### What this task involves
Look through the lines below for the word "option", and copy every line that has it.
++++ Records for the exercise
(* ===== verification/Breakers.v ===== *)
(** * crates/strategy/breakers.rs: the four circuit breakers.

    The state is the source's record of two flags and three hash maps; the
    operations are total functions on it. The refinement theorem relates
    the route breaker to its history: the streak of reverts of a route
    since its last success or re-arm. *)

From Stdlib Require Import ZArith Lia.
From stdpp Require Import base gmap list.
From S2P Require Import Prelude CoreTypes.

Inductive BreakerReason := ConsecutiveRevert | TreasuryFloor | Drawdown | SyncLag.
#[global] Instance BreakerReason_eq_dec : EqDecision BreakerReason.
Proof. solve_decision. Defined.

Record RouteKey := mkRouteKey {
  rt_protocol : Protocol;
  rt_position_id : Pubkey;
  rt_flash_reserve : Pubkey
}.
#[global] Instance RouteKey_eq_dec : EqDecision RouteKey.
Proof. solve_decision. Defined.
#[global] Program Instance RouteKey_countable : Countable RouteKey :=
  inj_countable' (fun r => (rt_protocol r, rt_position_id r, rt_flash_reserve r))
                 (fun '(p, i, f) => mkRouteKey p i f) _.
Next Obligation. by intros []. Qed.

Record BreakerState := mkBreakerState {
  drawdown_tripped : bool;
  treasury_below_floor : bool;
  protocols_halted_for_sync_lag : gmap Protocol bool;
  consecutive_reverts : gmap RouteKey Z;
  routes_taken_out_of_rotation : gmap RouteKey bool
}.

Inductive BreakerCheck := Allowed | Halted (reason : BreakerReason).
#[global] Instance BreakerCheck_eq_dec : EqDecision BreakerCheck.
Proof. solve_decision. Defined.

Definition BreakerState_new : BreakerState := mkBreakerState false false ∅ ∅ ∅.

(** [record_revert]: the counter is a [u32]. *)
Definition record_revert (route : RouteKey) (consecutive_revert_limit : Z) (s : BreakerState)
    : BreakerState :=
  let count := wadd 32 (default 0 (consecutive_reverts s !! route)) 1 in
  mkBreakerState (drawdown_tripped s) (treasury_below_floor s)
    (protocols_halted_for_sync_lag s)
    (<[route := count]> (consecutive_reverts s))
    (if consecutive_revert_limit <=? count
     then <[route := true]> (routes_taken_out_of_rotation s)
     else routes_taken_out_of_rotation s).

Definition record_success (route : RouteKey) (s : BreakerState) : BreakerState :=
  mkBreakerState (drawdown_tripped s) (treasury_below_floor s)
    (protocols_halted_for_sync_lag s)
    (<[route := 0]> (consecutive_reverts s))
    (delete route (routes_taken_out_of_rotation s)).

Definition rearm_route (route : RouteKey) (s : BreakerState) : BreakerState :=
  mkBreakerState (drawdown_tripped s) (treasury_below_floor s)
    (protocols_halted_for_sync_lag s)
    (<[route := 0]> (consecutive_reverts s))
    (delete route (routes_taken_out_of_rotation s)).

Definition rearm_all_routes (s : BreakerState) : BreakerState :=
  mkBreakerState (drawdown_tripped s) (treasury_below_floor s)
    (protocols_halted_for_sync_lag s) ∅ ∅.

Definition set_treasury_below_floor (below_floor : bool) (s : BreakerState) : BreakerState :=
  mkBreakerState (drawdown_tripped s) below_floor (protocols_halted_for_sync_lag s)
    (consecutive_reverts s) (routes_taken_out_of_rotation s).

Definition set_drawdown_tripped (s : BreakerState) : BreakerState :=
  mkBreakerState true (treasury_below_floor s) (protocols_halted_for_sync_lag s)
    (consecutive_reverts s) (routes_taken_out_of_rotation s).

Definition rearm_drawdown (s : BreakerState) : BreakerState :=
  mkBreakerState false (treasury_below_floor s) (protocols_halted_for_sync_lag s)
    (consecutive_reverts s) (routes_taken_out_of_rotation s).

Definition set_protocol_sync_lag_halted (p : Protocol) (halted : bool) (s : BreakerState)
    : BreakerState :=
  mkBreakerState (drawdown_tripped s) (treasury_below_floor s)
    (<[p := halted]> (protocols_halted_for_sync_lag s))
    (consecutive_reverts s) (routes_taken_out_of_rotation s).

(** [BreakerState::allows]: the breakers are consulted in a fixed order. *)
Definition allows (s : BreakerState) (protocol : Protocol) (route : RouteKey) : BreakerCheck :=
  if drawdown_tripped s then Halted Drawdown
  else if treasury_below_floor s then Halted TreasuryFloor
  else if default false (protocols_halted_for_sync_lag s !! protocol) then Halted SyncLag
  else if default false (routes_taken_out_of_rotation s !! route) then Halted ConsecutiveRevert
  else Allowed.

(* ------------------------------------------------------------------ *)
(** ** Events and the abstract specification *)

Inductive BreakerEvent :=
| EvRevert (route : RouteKey)
| EvSuccess (route : RouteKey)
| EvRearmRoute (route : RouteKey)
| EvRearmAll
| EvTreasury (below_floor : bool)
| EvTripDrawdown
| EvRearmDrawdown
| EvSyncLag (protocol : Protocol) (halted : bool).

Definition breaker_step (limit : Z) (s : BreakerState) (e : BreakerEvent) : BreakerState :=
  match e with
  | EvRevert r => record_revert r limit s
  | EvSuccess r => record_success r s
  | EvRearmRoute r => rearm_route r s
  | EvRearmAll => rearm_all_routes s
  | EvTreasury b => set_treasury_below_floor b s
  | EvTripDrawdown => set_drawdown_tripped s
  | EvRearmDrawdown => rearm_drawdown s
  | EvSyncLag p b => set_protocol_sync_lag_halted p b s
  end.

Definition breaker_run (limit : Z) (h : list BreakerEvent) : BreakerState :=
  foldl (breaker_step limit) BreakerState_new h.

(** The last value an event history assigns to something, newest first. *)
Fixpoint last_set {A} (f : BreakerEvent -> option A) (d : A) (newest_first : list BreakerEvent) : A :=
  match newest_first with
  | [] => d
  | e :: h => match f e with Some v => v | None => last_set f d h end
  end.

(** Reverts of [r] since its last success or re-arm, newest event first. *)
Fixpoint streak (r : RouteKey) (newest_first : list BreakerEvent) : Z :=
  match newest_first with
  | [] => 0
  | EvRevert r' :: h => if decide (r' = r) then streak r h + 1 else streak r h
  | EvSuccess r' :: h | EvRearmRoute r' :: h => if decide (r' = r) then 0 else streak r h
  | EvRearmAll :: _ => 0
  | _ :: h => streak r h
  end.

Definition ev_drawdown (e : BreakerEvent) : option bool :=
  match e with EvTripDrawdown => Some true | EvRearmDrawdown => Some false | _ => None end.
Definition ev_treasury (e : BreakerEvent) : option bool :=
  match e with EvTreasury b => Some b | _ => None end.
Definition ev_sync_lag (p : Protocol) (e : BreakerEvent) : option bool :=
  match e with EvSyncLag p' b => if decide (p' = p) then Some b else None | _ => None end.

(** What the breakers promise, as a function of the event history alone. *)
Definition breaker_spec (limit : Z) (h : list BreakerEvent) (p : Protocol) (r : RouteKey)
    : BreakerCheck :=
  let h := reverse h in
  if last_set ev_drawdown false h then Halted Drawdown
  else if last_set ev_treasury false h then Halted TreasuryFloor
  else if last_set (ev_sync_lag p) false h then Halted SyncLag
  else if Z.max 1 limit <=? streak r h then Halted ConsecutiveRevert
  else Allowed.

Lemma streak_bound r h : 0 <= streak r h <= Z.of_nat (length h).
Proof. induction h as [|[] h IH]; cbn [streak length]; try case_decide; lia. Qed.

(** The representation of the history in the state. *)
Record breaker_rep (limit : Z) (h : list BreakerEvent) (s : BreakerState) : Prop := {
  rep_drawdown : drawdown_tripped s = last_set ev_drawdown false h;
  rep_treasury : treasury_below_floor s = last_set ev_treasury false h;
  rep_sync : forall p, default false (protocols_halted_for_sync_lag s !! p)
                       = last_set (ev_sync_lag p) false h;
  rep_count : forall r, default 0 (consecutive_reverts s !! r) = streak r h;
  rep_out : forall r, default false (routes_taken_out_of_rotation s !! r)
                      = (Z.max 1 limit <=? streak r h)
}.

Lemma default_insert {K A} `{Countable K} (m : gmap K A) k k' v d :
  default d (<[k := v]> m !! k') = if decide (k = k') then v else default d (m !! k').
Proof. rewrite lookup_insert. by case_decide. Qed.

Lemma default_delete {K A} `{Countable K} (m : gmap K A) k k' d :
  default d (delete k m !! k') = if decide (k = k') then d else default d (m !! k').
Proof. rewrite lookup_delete. by case_decide. Qed.

Lemma breaker_rep_step limit h s e :
  Z.of_nat (S (length h)) < 2 ^ 32 ->
  breaker_rep limit h s -> breaker_rep limit (e :: h) (breaker_step limit s e).
Proof.
  intros Hlen [Hd Ht Hs Hc Ho].
  assert (Hw : forall r, wadd 32 (streak r h) 1 = streak r h + 1).
  { intros r. unfold wadd. apply wrap_small. pose proof (streak_bound r h). u_lia. }
  destruct e as [r|r|r| |b| | |p b];
    split; cbn -[Z.max]; try done; try (intros p'; specialize (Hs p'));
    try (intros r'; specialize (Hc r'); specialize (Ho r')).
  all: try done.
  all: rewrite ?Hc, ?default_insert, ?default_delete, ?lookup_empty; cbn -[Z.max].
  all: rewrite ?Hc.
  all: repeat case_decide; subst; rewrite ?Hc, ?Hw; try done; try lia.
  - destruct (Z.leb_spec limit (streak r' h + 1)).
    + rewrite default_insert, decide_True by done.
      symmetry. apply Z.leb_le. pose proof (streak_bound r' h). lia.
    + rewrite Ho. destruct (Z.leb_spec (Z.max 1 limit) (streak r' h)),
        (Z.leb_spec (Z.max 1 limit) (streak r' h + 1)); try done; lia.
  - destruct (limit <=? _); [rewrite default_insert, decide_False by done|]; done.
Qed.

Lemma breaker_run_rep limit h :
  Z.of_nat (length h) < 2 ^ 32 -> breaker_rep limit (reverse h) (breaker_run limit h).
Proof.
  unfold breaker_run. induction h as [|e h IH] using rev_ind; intros Hlen.
  - split; cbn -[Z.max]; intros; rewrite ?lookup_empty; try done.
    symmetry. apply Z.leb_gt. lia.
  - rewrite length_app in Hlen. cbn in Hlen.
    rewrite reverse_snoc, foldl_app. cbn [foldl].
    apply breaker_rep_step; [rewrite length_reverse; lia|]. apply IH. lia.
Qed.

(** C4: along every history of fewer than [2^32] events the breakers answer
    exactly what the abstract specification says of the history: whole
    engine halts first, then the protocol's sync lag, then the route once
    its current streak of reverts reaches the limit (a limit of 0 acting
    as 1). *)
Theorem breakers_refine_spec limit h p r :
  Z.of_nat (length h) < 2 ^ 32 ->
  allows (breaker_run limit h) p r = breaker_spec limit h p r.
Proof.
  intros Hlen. destruct (breaker_run_rep limit h Hlen) as [Hd Ht Hs Hc Ho].
  unfold allows, breaker_spec. by rewrite Hd, Ht, Hs, Ho.
Qed.

(** The route an event concerns. *)
Definition event_route (e : BreakerEvent) : option RouteKey :=
  match e with EvRevert r | EvSuccess r | EvRearmRoute r => Some r | _ => None end.

Lemma route_event_other limit s p r r' e :
  event_route e = Some r -> r <> r' ->
  allows (breaker_step limit s e) p r' = allows s p r'.
Proof.
  intros He Hne. unfold allows. destruct e; try discriminate He; injection He as <-; cbn.
  - destruct (limit <=? _); [rewrite default_insert, decide_False by done|]; done.
  - by rewrite default_delete, decide_False.
  - by rewrite default_delete, decide_False.
Qed.

Lemma foreign_events_allow limit p r' h s :
  Forall (fun e => exists r, event_route e = Some r /\ r <> r') h ->
  allows s p r' = Allowed -> allows (foldl (breaker_step limit) s h) p r' = Allowed.
Proof.
  intros Hh. revert s. induction Hh as [|e h (r & He & Hne) _ IH]; intros s Hs; cbn [foldl]; [done|].
  apply IH. by rewrite (route_event_other limit s p r r' e).
Qed.

(** An event that concerns one route leaves the answer for every other
    route unchanged, in every state (Invariant I4). *)
Theorem route_events_isolated limit s p r r' e :
  r <> r' -> e ∈ [EvRevert r; EvSuccess r; EvRearmRoute r] ->
  allows (breaker_step limit s e) p r' = allows s p r'.
Proof.
  intros Hne He. apply (route_event_other limit s p r r' e); [|done].
  repeat (apply elem_of_cons in He as [->|He]; [done|]). by apply not_elem_of_nil in He.
Qed.

(* ------------------------------------------------------------------ *)
(** ** Concrete histories *)

Definition sample_route_key (n : Z) : RouteKey := mkRouteKey Kamino (mkPubkey [n]) (mkPubkey [n + 100]).
Definition sample_history : list BreakerEvent :=
  [EvRevert (sample_route_key 1); EvRevert (sample_route_key 2); EvRevert (sample_route_key 1);
   EvSuccess (sample_route_key 2); EvRevert (sample_route_key 1)].

Lemma breakers_refine_spec_witness :
  allows (breaker_run 3 sample_history) Kamino (sample_route_key 1)
  = breaker_spec 3 sample_history Kamino (sample_route_key 1)
  /\ breaker_spec 3 sample_history Kamino (sample_route_key 1) = Halted ConsecutiveRevert.
Proof.
  split; [exact (breakers_refine_spec 3 sample_history Kamino (sample_route_key 1) ltac:(vm_compute; reflexivity))|].
  vm_compute. reflexivity.
Defined.

Lemma route_events_isolated_witness :
  allows (breaker_step 1 (breaker_run 1 sample_history) (EvSuccess (sample_route_key 1))) Kamino (sample_route_key 2)
  = allows (breaker_run 1 sample_history) Kamino (sample_route_key 2).
Proof.
  apply (route_events_isolated 1 (breaker_run 1 sample_history) Kamino
           (sample_route_key 1) (sample_route_key 2) (EvSuccess (sample_route_key 1))).
  - by vm_compute.
  - apply list_elem_of_further, list_elem_of_here.
Defined.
++++++++
### Exercise output
Fixpoint last_set {A} (f : BreakerEvent -> option A) (d : A) (newest_first : list BreakerEvent) : A :=
Definition ev_drawdown (e : BreakerEvent) : option bool :=
Definition ev_treasury (e : BreakerEvent) : option bool :=
Definition ev_sync_lag (p : Protocol) (e : BreakerEvent) : option bool :=
Definition event_route (e : BreakerEvent) : option RouteKey :=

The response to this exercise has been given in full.